Autoregulation of the human N-myc oncogene is disrupted in amplified but not single-copy neuroblastoma cell lines

Abstract

Amplification of the N-myc gene is a significant adverse prognostic factor in neuroblastoma, a common childhood tumor. In non-transformed cells, myc expression is controlled through an autoregulatory circuit, through which elevated Myc protein levels lead to down-regulation of myc transcription. The precise mechanism of myc gene autoregulation is unknown. Loss of c-myc autoregulation has been documented in transformed cells from a number of different lineages, but N-myc autoregulation has not yet been investigated. In neuroblastoma, the increased N-Myc protein produced by amplified tumors would be expected to silence N-myc transcription if the autoregulatory loop were intact. To determine whether N-myc autoregulation is operative in human neuroblastoma, and to localize cis-acting elements which mediate N-myc autosuppression, we transfected a series of N-myc 5′ promoter constructs into a panel of human neuroblastoma cell lines carrying one or multiple copies of N-myc. The transfected promoter was equally active in single-copy and amplified lines. Significant promoter activity in the presence of abundant Myc protein in amplified neuroblastoma lines indicates that autoregulation is disabled in this subset of tumors. To investigate whether single-copy lines produce insufficient N-Myc protein to trigger autosuppression yet retain an intact autoregulatory circuit, we transfected neuroblastoma lines with 5′ promoter constructs in the presence of a c- or N-myc expression vector.

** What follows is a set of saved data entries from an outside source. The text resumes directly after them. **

Lemma run_frames (E : Env) (reqs : list Request) (w : World) :
  exists new,
    map frame (url_mapping (run E reqs w))
    = map frame (url_mapping w) ++ map frame new /\
    Forall (stamped E (journal (run E reqs w))) new.
Proof.
  revert w. induction reqs as [|req reqs IH]; intros w.
  - exists []. simpl. rewrite app_nil_r. split; [reflexivity | constructor].
  - destruct (step_frames E req w) as (new1 & H1 & F1).
    destruct (IH (step E req w)) as (new2 & H2 & F2).
    change (run E (req :: reqs) w) with (run E reqs (step E req w)).
    exists (new1 ++ new2). split.
    + rewrite H2, H1, map_app, app_assoc. reflexivity.
    + apply Forall_app. split; [|exact F2].
      eapply Forall_impl; [exact F1|]. intros r Hr.
      eapply stamped_prefix; [apply run_journal | exact Hr].
Qed.

Lemma startup_rows (columnExists : bool) (now : Z) (t : list Row) :
  map short_url (Part001.startup columnExists now t) = map short_url t /\
  map long_url (Part001.startup columnExists now t) = map long_url t /\
  map visit_count (Part001.startup columnExists now t) = map visit_count t /\
  map created_at (Part001.startup columnExists now t)
  = map (fun r => if columnExists then created_at r
                  else Some (default now (created_at r))) t.
Proof.
  unfold Part001.startup, Part001.migrate. destruct columnExists.
  - repeat split; reflexivity.
  - rewrite !map_map. repeat split; apply map_ext; intros r;
      unfold Part001.stamp_null; destruct (created_at r) eqn:Hc; cbn;
      rewrite ?Hc; reflexivity.
Qed.

(** C6, as the code has it.  A row that [createShortURL] of [part_001] inserts gets
    its [created_at] from the INSERT, the time of the store at that
    statement, and no request changes a [created_at]: a lookup and a
    redirect through the cache leave the table as it is, a redirect that
    updates the store and a flush change at most [visit_count], and a
    creation only appends.  So over any sequence of requests the rows that
    were there keep their [short_url], [long_url] and [created_at], in
    place, and every row that was added carries the time of the store at
    its own INSERT.  A row that [createShortURL] of [main.go] inserts has
    no [created_at].  The start-up of [part_001] keeps every row and every
    [created_at] that is set; only on a table that lacks the column does it
    give the rows, which have none, the time of the start-up. *)
Theorem created_at_set_at_insert (E : Env) (req : Request) (reqs : list Request)
    (w : World) :
  (let w' := step E req w in
   match req with
   | Create u _ =>
       url_mapping w' = url_mapping w \/
       exists c i,
         url_mapping w' = url_mapping w ++ [row c u 0 (Some (clock E i))] /\
         journal w' !! i = Some (InsertMapping c u true, true)
   | Lookup _ | Visit _ => url_mapping w' = url_mapping w
   | VisitDirect _ | Tick _ =>
       map frame (url_mapping w') = map frame (url_mapping w)
   end) /\
  (exists new,
     map frame (url_mapping (run E reqs w))
     = map frame (url_mapping w) ++ map frame new /\
     Forall (stamped E (journal (run E reqs w))) new) /\
  (forall (fuel : nat) (u : string),
     let w' := snd (MainGo.createShortURL E fuel u w) in
     url_mapping w' = url_mapping w \/
     exists c i,
       url_mapping w' = url_mapping w ++ [row c u 0 None] /\
       journal w' !! i = Some (InsertMapping c u false, true)) /\
  (forall (columnExists : bool) (now : Z) (t : list Row),
     map short_url (Part001.startup columnExists now t) = map short_url t /\
     map long_url (Part001.startup columnExists now t) = map long_url t /\
     map visit_count (Part001.startup columnExists now t) = map visit_count t /\
     map created_at (Part001.startup columnExists now t)
     = map (fun r => if columnExists then created_at r
                     else Some (default now (created_at r))) t).
Proof.
  split; [apply step_rows|]. split; [apply run_frames|]. split.
  - intros fuel u. apply (mint_world E 8 false fuel u w).
  - intros columnExists now t. apply startup_rows.
Qed.

(** C6, as claimed, fails on the code.  The table of [main.go] has no
    [created_at] column and its INSERT names two columns: the row that
    [createShortURL] of [main.go] inserts has no [created_at].  When
    [part_001] starts on that table it adds the column and stamps the row
    with the time of the start-up, long after its INSERT. *)
Lemma created_at_set_after_insert :
  let w1 := snd (MainGo.createShortURL demo_env 1 example_com empty_world) in
  journal w1 = [(SelectExists "123abc12", true);
                (InsertMapping "123abc12" example_com false, true)] /\
  url_mapping w1 = [row "123abc12" example_com 0 None] /\
  Part001.startup false 1800000000 (url_mapping w1)
  = [row "123abc12" example_com 0 (Some 1800000000%Z)].
Proof. cbv zeta. repeat split; vm_compute; reflexivity. Qed.

(** The UPDATE of the start-up, when it runs, leaves a [created_at] that is
    set alone. *)
Lemma migrate_keeps_stamp (now : Z) (t : list Row) (i : nat) (r : Row) :
  t !! i = Some r -> is_Some (created_at r) ->
  Part001.migrate now t !! i = Some r.
Proof.
  intros Hr [x Hx]. unfold Part001.migrate.
  change (map (Part001.stamp_null now) t) with (Part001.stamp_null now <$> t).
  rewrite list_lookup_fmap, Hr. simpl. unfold Part001.stamp_null.
  rewrite Hx. reflexivity.
Qed.

(** ** The keys of the cache *)

Lemma step_dom (E : Env) (req : Request) (w : World) :
  dom (visitCountCache w) ⊆ dom (visitCountCache (step E req w)).
Proof.
  destruct req as [u fuel|c|path|path|order]; simpl.
  - destruct (createShortURL_world E fuel u w) as [-> _]. reflexivity.
  - destruct (getLongURL_world E c w) as [_ ->]. reflexivity.
  - destruct (MainGo_handleRedirect_world E path w) as [_ [->| ->]];
      [reflexivity | apply union_subseteq_r].
  - destruct (Part001_handleRedirect_world E path w) as [-> _]. reflexivity.
  - rewrite flush_dom. reflexivity.
Qed.

Lemma run_dom (E : Env) (reqs : list Request) (w : World) :
  dom (visitCountCache w) ⊆ dom (visitCountCache (run E reqs w)).
Proof.
  revert w. induction reqs as [|req reqs IH]; intros w; [reflexivity|].
  change (run E (req :: reqs) w) with (run E reqs (step E req w)).
  etrans; [apply step_dom | apply IH].
Qed.

(** C10.  Over any sequence of requests the set of keys of the cache only
    grows: the increment of a redirect adds its key, a flush keeps the set
    of keys as it is, and no function deletes a key; a key whose UPDATE
    goes through stays in the map with the count 0. *)
Theorem cache_keys_only_grow (E : Env) (reqs : list Request) (w : World) :
  dom (visitCountCache w) ⊆ dom (visitCountCache (run E reqs w)) /\
  (forall c, dom (visitCountCache (MainGo.record_visit c w))
             = {[c]} ∪ dom (visitCountCache w)) /\
  (forall order, dom (visitCountCache (MainGo.writeCacheToDB E order w))
                 = dom (visitCountCache w)) /\
  (forall order c,
     range_order order (visitCountCache w) ->
     c ∈ dom (visitCountCache w) ->
     (forall i v, faulty E i (UpdateVisits v c) = false) ->
     visitCountCache (MainGo.writeCacheToDB E order w) !! c = Some 0%Z).
Proof.
  split; [apply run_dom|]. split; [|split].
  - intros c. unfold MainGo.record_visit. simpl. apply dom_insert_L.
  - intros order. apply flush_dom.
  - intros order c [Hnd Hdom] Hc Hf.
    apply elem_of_dom in Hc as [v Hv].
    destruct (flush_entry E order w c v Hnd) as (i & _ & _ & Hc2 & _).
    { apply Hdom. eauto. }
    { exact Hv. }
    rewrite Hf in Hc2. exact Hc2.
Qed.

Overexpression of c- or N-Myc resulted in diminution of activity of both the transfected promoter and the endogenous N-myc gene in single-copy, but not amplified lines. Using a series of 5′ promoter-deletion minigenes, we localized a cis-acting element required for autoregulation close to the transcription start sites. While the precise mechanism of autosuppression remains unknown, we demonstrated that Myc is incapable of silencing the adenovirus major late promoter (AdMLP) in neuroblastoma cells, indicating that Myc suppression of its own promoter and the AdMLP involve distinct components. These studies provide the first systematic investigation of autoregulation in neuroblastoma, and indicate that single-copy neuroblastoma lines produce insufficient N-Myc protein to activate downstream effector(s) of autosuppression; the autoregulatory circuit is otherwise intact. Amplified lines, in contrast, have lost autoregulation.